Sambar Server Documentation

CGI Tutorial


Overview
The CGI (Common Gateway Interface) is an invaluable programming aide for learning how the WWW functions. CGIs provide a way for you to run a program in response to a WWW server request. Perl is the most common language used for CGI programs, but virtually any language can be used (i.e. sh, AppleScript, Visual Basic, Delphi, C, C++). The original CGI/1.1 specification is still available at the NCSA site.

HTML FORMs
Before diving into CGIs, you must understand HTML FORMs. If you've ever filled out a series of fields in a browser and clicked on the "submit" button, you've seen an HTML FORM. The data in the HTML FORMs typically provides the input to server-side programs (i.e. CGIs); the CGIs take the HTML FORM data and perform some action like placing an order with the vendor's purchasing system, or sending mail to a company employee.

The following is a simple HTML FORM which executes a Perl script that displays the FORM contents.

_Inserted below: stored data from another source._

Lemma vaccine_id_is_numeric_witness :
  getVaccineInternalIdFromAnimal Num.toString agedAnimal = Some "24"%string /\
  isNumeric "24" = true.
Proof.
  split; [vm_compute; reflexivity|].
  apply (proj1 (proj2 (vaccine_id_is_numeric Num.toString agedAnimal)) "24"%string).
  vm_compute. reflexivity.
Defined.

(** ** The dogs [main] works on *)

(** X18. In [main] every record of a dog sits in the array of its own
    status, before and after the enrichment from the dog's own feed: the
    arrays of a dog grouped from the buckets of the org-wide feed hold
    records whose [status] field names the array, and the enrichment keeps
    it so. *)
Theorem main_dogs_well_bucketed (numberToString : number -> string) clock
  (scheduledVaccines : list Raw.t) (t : nat) (animalsById : Obj.t Entry.t)
  (dogs : Obj.t Dog.t) (k : string) (dog : Dog.t) :
  groupVaccinesByDog numberToString
    (fst (bucketScheduledVaccines clock scheduledVaccines t)) animalsById
  = Ok dogs ->
  dogs k = Some dog ->
  wellBucketed dog /\
  forall (perAnimalVaccines : list Raw.t) (t' : nat),
    wellBucketed (fst (enrichDog clock dog perAnimalVaccines t')).
Proof.
  intros Hg H.
  set (buckets := fst (bucketScheduledVaccines clock scheduledVaccines t)) in *.
  assert (W : wellBucketed dog).
  { intros s r Hr.
    apply groupVaccinesByDog_Ok in Hg as [_ G]. specialize (G k).
    rewrite H in G.
    destruct (Obj.onPrototype k); [discriminate G|].
    unfold groupedAt in G.
    pose proof (bucket_groupItems (belongs numberToString k) buckets s) as B.
    destruct (filter _ (groupItems buckets)) as [|[s0 x] its];
      [discriminate|].
    destruct (isTruthy (readAnimal animalsById k)); [|discriminate G].
    destruct G as (dog' & [= <-] & _ & _ & _ & Hb).
    rewrite Hb, B in Hr. apply filter_In in Hr as [Hr _].
    destruct (bucketScheduledVaccines_partition clock scheduledVaccines t)
      as (A & _).
    fold buckets in A. rewrite A in Hr. apply filter_In in Hr as [_ Hr].
    now apply Status_eqb_eq. }
  split; [exact W|].
  intros feed t' s r Hr.
  unfold enrichDog in Hr. rewrite bind_run in Hr. cbn [ret fst] in Hr.
  destruct (@Extended_forOf clock feed dog feed (dog, knownIdsOf dog) t'
              (incl_refl feed) (Extended_refl feed dog)) as [E _].
  destruct (only_appended E s) as (extra & Eb & Hextra).
  rewrite Eb in Hr. apply in_app_or in Hr as [Hr|Hr].
  - now apply W.
  - now apply Hextra.
Qed.

Lemma main_dogs_well_bucketed_witness :
  exists dogs dog,
    groupVaccinesByDog Num.toString
      (fst (bucketScheduledVaccines steadyClock [dueNowRaw; dueLaterRaw] 0%nat))
      (Obj.set Obj.empty "dog-1" (Entry.mk (VStr "Rico") VNull))
    = Ok dogs /\
    dogs "dog-1"%string = Some dog /\
    wellBucketed (fst (enrichDog steadyClock dog [undatedRaw] 2%nat)).
Proof.
  eexists.
  assert (E : groupVaccinesByDog Num.toString
                (fst (bucketScheduledVaccines steadyClock
                        [dueNowRaw; dueLaterRaw] 0%nat))
                (Obj.set Obj.empty "dog-1" (Entry.mk (VStr "Rico") VNull))
              = Ok _) by (vm_compute; reflexivity).
  eexists. split; [exact E|].
  match type of E with
  | _ = Ok ?d =>
      assert (D : d "dog-1"%string = Some _) by (vm_compute; reflexivity)
  end.
  split; [exact D|].
  exact (proj2 (@main_dogs_well_bucketed Num.toString steadyClock
                  [dueNowRaw; dueLaterRaw] 0%nat
                  (Obj.set Obj.empty "dog-1" (Entry.mk (VStr "Rico") VNull))
                  _ "dog-1" _ E D) [undatedRaw] 2%nat).
Defined.

(** ** Records of no core family *)

Lemma filter_filter_family (type : Family) (l : list Vaccine) :
  type <> other ->
  filter (ofFamily type) (filter coreOnly l) = filter (ofFamily type) l.
Proof.
  intros Ht. induction l as [|r l IH]; [reflexivity|].
  cbn [filter]. destruct (coreOnly r) eqn:C; cbn [filter]; rewrite IH;
    [reflexivity|].
  replace (ofFamily type r) with false; [reflexivity|].
  unfold coreOnly, ofFamily in *.
  destruct (familyOf (product r)), type; cbn in *; congruence.
Qed.

Lemma Dog_all_withoutOther (dog : Dog.t) :
  Dog.all (withoutOther dog) = filter coreOnly (Dog.all dog).
Proof.
  unfold Dog.all, withoutOther. cbn. rewrite !filter_app.
  now destruct (Dog.unknown dog).
Qed.

Lemma summaryLine_counts (dog dog' : Dog.t) :
  (forall s, s <> unknown ->
             length (dogBucket s dog') = length (dogBucket s dog)) ->
  summaryLine dog' = summaryLine dog.
Proof.
  intros H. unfold summaryLine.
  pose proof (H overdue) as O. pose proof (H needsAttention) as N.
  pose proof (H upcoming) as U. pose proof (H current) as C.
  cbn [dogBucket] in O, N, U, C.
  now rewrite O, N, U, C by discriminate.
Qed.

(** X19. In [scripts/checkVaccines.js] the records of no core family show in
    the counts of the summary only: provided every product of the dog can
    be classified, the dog with every record of family other taken out gets
    the same per-family blocks; its message raises when the dog's does, and
    otherwise has the same text and the same blocks but for the summary
    block (the third); and the two messages are the same when the four
    counted arrays are as long, as when the records taken out were all in
    [unknown]. *)
Theorem other_family_never_shown (numberToString : number -> string)
  (dog : Dog.t) :
  (forall r, In r (Dog.all dog) -> classifiable (product r) = true) ->
  vaccineBlocks (Dog.all (withoutOther dog)) = vaccineBlocks (Dog.all dog) /\
  (forall e,
     buildSlackPayloadForDog numberToString dog = Throw e ->
     buildSlackPayloadForDog numberToString (withoutOther dog) = Throw e) /\
  (forall p,
     buildSlackPayloadForDog numberToString dog = Ok p ->
     exists p',
       buildSlackPayloadForDog numberToString (withoutOther dog) = Ok p' /\
       Payload.text p' = Payload.text p /\
       length (Payload.blocks p') = length (Payload.blocks p) /\
       forall i, i <> 2%nat ->
         nth_error (Payload.blocks p') i = nth_error (Payload.blocks p) i) /\
  ((forall s, s <> unknown ->
      length (dogBucket s (withoutOther dog)) = length (dogBucket s dog)) ->
   buildSlackPayloadForDog numberToString (withoutOther dog)
   = buildSlackPayloadForDog numberToString dog).
Proof.
  intros H.
  assert (H' : forall r, In r (Dog.all (withoutOther dog)) ->
                         classifiable (product r) = true).
  { intros r Hr. rewrite Dog_all_withoutOther in Hr.
    apply filter_In in Hr as [Hr _]. now apply H. }
  assert (E : forall type label,
             type <> other ->
             coreTypeStatus (Dog.all (withoutOther dog)) type label
             = coreTypeStatus (Dog.all dog) type label).
  { intros type label Ht. unfold coreTypeStatus.
    rewrite !vaccinesForType_Ok by assumption.
    now rewrite Dog_all_withoutOther, filter_filter_family. }
  assert (V : vaccineBlocks (Dog.all (withoutOther dog))
              = vaccineBlocks (Dog.all dog)).
  { unfold vaccineBlocks, coreTypes. cbn [mapR].
    now rewrite !E by discriminate. }
  split; [exact V|].
  unfold buildSlackPayloadForDog. rewrite V.
  change (Dog.name (withoutOther dog)) with (Dog.name dog).
  change (Dog.photoUrl (withoutOther dog)) with (Dog.photoUrl dog).
  split; [|split].
  - intros e. now destruct (vaccineBlocks (Dog.all dog)).
  - intros p. destruct (vaccineBlocks (Dog.all dog)) as [perType|e];
      cbn [bindR]; [|discriminate].
    intros [= <-]. eexists. split; [reflexivity|].
    cbn [Payload.text Payload.blocks]. split; [reflexivity|].
    split; [reflexivity|].
    intros [|[|[|i]]] Hi; try reflexivity. now contradiction Hi.
  - intros L. now rewrite (summaryLine_counts dog (withoutOther dog) L).
Qed.

Lemma other_family_never_shown_witness :
  vaccineBlocks (Dog.all (withoutOther mixedDog))
  = vaccineBlocks (Dog.all mixedDog).
Proof.
  apply (other_family_never_shown Num.toString mixedDog).
  intros r Hr. cbn in Hr. destruct Hr as [<-|[<-|[]]]; reflexivity.
Defined.

(** The summary counts the record of no core family: taking it out changes
    the summary block. *)
Example other_family_counted_in_summary :
  match buildSlackPayloadForDog Num.toString mixedDog,
        buildSlackPayloadForDog Num.toString (withoutOther mixedDog) with
  | Ok p, Ok p' =>
      nth_error (Payload.blocks p) 2
      = Some (SectionBlock
                "*Rico* – 0 overdue, 1 within the month, 1 current" None) /\
      nth_error (Payload.blocks p') 2
      = Some (SectionBlock
                "*Rico* – 0 overdue, 0 within the month, 1 current" None)
  | _, _ => False
  end.
Proof. vm_compute. split; reflexivity. Qed.

(** ** The one-message variant against the main script *)

Lemma sameDated_step clock (lb : Legacy.Buckets.t) (b : Buckets.t)
  (v : Raw.t) (t : nat) :
  sameDated lb b ->
  sameDated (fst (Legacy.bucketStep clock lb v t))
            (fst (bucketStep clock b v t)) /\
  snd (Legacy.bucketStep clock lb v t) = snd (bucketStep clock b v t).
Proof.
  intros (O & N & U & C).
  unfold Legacy.bucketStep, bucketStep. rewrite !bind_run.
  cbn [ret fst snd]. split; [|reflexivity].
  destruct (Due.status (fst (classifyByDueWindow clock (Raw.scheduled_for v) t)));
    unfold sameDated, push; cbn;
    rewrite ?map_app, ?O, ?N, ?U, ?C; repeat split; reflexivity.
Qed.

Lemma sameDated_forOf clock (vaccines : list Raw.t) :
  forall (lb : Legacy.Buckets.t) (b : Buckets.t) (t : nat),
    sameDated lb b ->
    sameDated (fst (forOf (Legacy.bucketStep clock) vaccines lb t))
              (fst (forOf (bucketStep clock) vaccines b t)) /\
    snd (forOf (Legacy.bucketStep clock) vaccines lb t)
    = snd (forOf (bucketStep clock) vaccines b t).
Proof.
  induction vaccines as [|v rest IH]; intros lb b t H.
  - cbn. now split.
  - cbn [forOf]. rewrite !bind_run.
    destruct (sameDated_step clock v t H) as [Hs Ht].
    rewrite Ht. now apply IH.
Qed.

(** X20. The one-message variant buckets the dated records as
    [scripts/checkVaccines.js] does and drops the others: from the same feed
    and clock its four arrays hold, in the same order, the records of the
    arrays overdue, needsAttention, upcoming and current of the main script
    without their [status] field; the clock is read as often; and the
    arrays together hold as many records as the feed has records whose
    scheduled-for decodes. *)
Theorem legacy_buckets_are_dated_buckets clock (vaccines : list Raw.t)
  (t : nat) :
  let lb := Legacy.bucketScheduledVaccines clock vaccines t in
  let b := bucketScheduledVaccines clock vaccines t in
  sameDated (fst lb) (fst b) /\
  snd lb = snd b /\
  length (Legacy.Buckets.all (fst lb)) = length (filter decodes vaccines).
Proof.
  intros lb b.
  assert (E : sameDated Legacy.Buckets.empty Buckets.empty)
    by (repeat split; reflexivity).
  destruct (sameDated_forOf clock vaccines t E) as [S T].
  fold (Legacy.bucketScheduledVaccines clock vaccines) in S, T.
  fold (bucketScheduledVaccines clock vaccines) in S, T.
  fold lb b in S, T.
  split; [exact S|]. split; [exact T|].
  destruct S as (O & N & U & C).
  unfold Legacy.Buckets.all. rewrite O, N, U, C.
  rewrite !length_app, !length_map.
  destruct (bucketScheduledVaccines_partition clock vaccines t)
    as (A & P & I).
  fold b in A, P.
  apply Permutation_length in P.
  apply (f_equal (@length _)) in I. rewrite !length_map in I.
  destruct (normalizeAll_unknown clock vaccines t) as [K _].
  rewrite <- (A unknown) in K.
  apply (f_equal (@length _)) in K. rewrite !length_map in K.
  cbn [bucketOf] in K.
  unfold Buckets.all in P. rewrite !length_app in P.
  pose proof (filter_length decodes vaccines) as L.
  lia.
Qed.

<form method="post" action="/cgi-bin/dumpenv.pl">
Email: <input type="text" name="email" size="25">
Message: <textarea name="message" rows=3 cols=60>
</textarea>
<input type=submit value="Send message">
</form>

The HTML FORM action identifies the CGI program that will do something with the data from the form. In the above example, the CGI dumpenv.pl is the script that will receive the form data. The "method" tells the browser how to package the content when sending it to the WWW server. There are two basic methods: GET and POST. There is very little functional difference between these two methods; the significant differences are:

Inside a FORM, INPUT, SELECT, TEXTAREA tags are used to specify interface elements. Each INPUT field in a FORM must have parameters indicating the "type" (i.e. text for textual input fields) and "name" of the field. There are numerous INPUT attributes, including:

When the user clicks on the "submit" button, the browser sends all the data from the input fields to the program designated in the "action" line. Important: Every FORM must end with </form> so that the browser knows where the form ends.

Passing FORM data
When the user clicks on the "submit" button on a form, the browser program links the name/value pairs of field data together into one long buffer:

http://localhost/cgi-bin/dumpenv.pl?email=foobar&message=This+is+a+test

Note: The above URL would be displayed in the browser if the GET "method" was used (POST methods transport the data slightly differently, but the idea is the same.) The first portion of the URL indicates what server to send the request to: http://localhost. Localhost is a special term for the local machine. The next portion of the URL indicates the CGI script to execute: /cgi-bin/dumpenv.pl. Finally, the remainder of the script following the question mark (?) is the concatinated name/value for data in an encoded format.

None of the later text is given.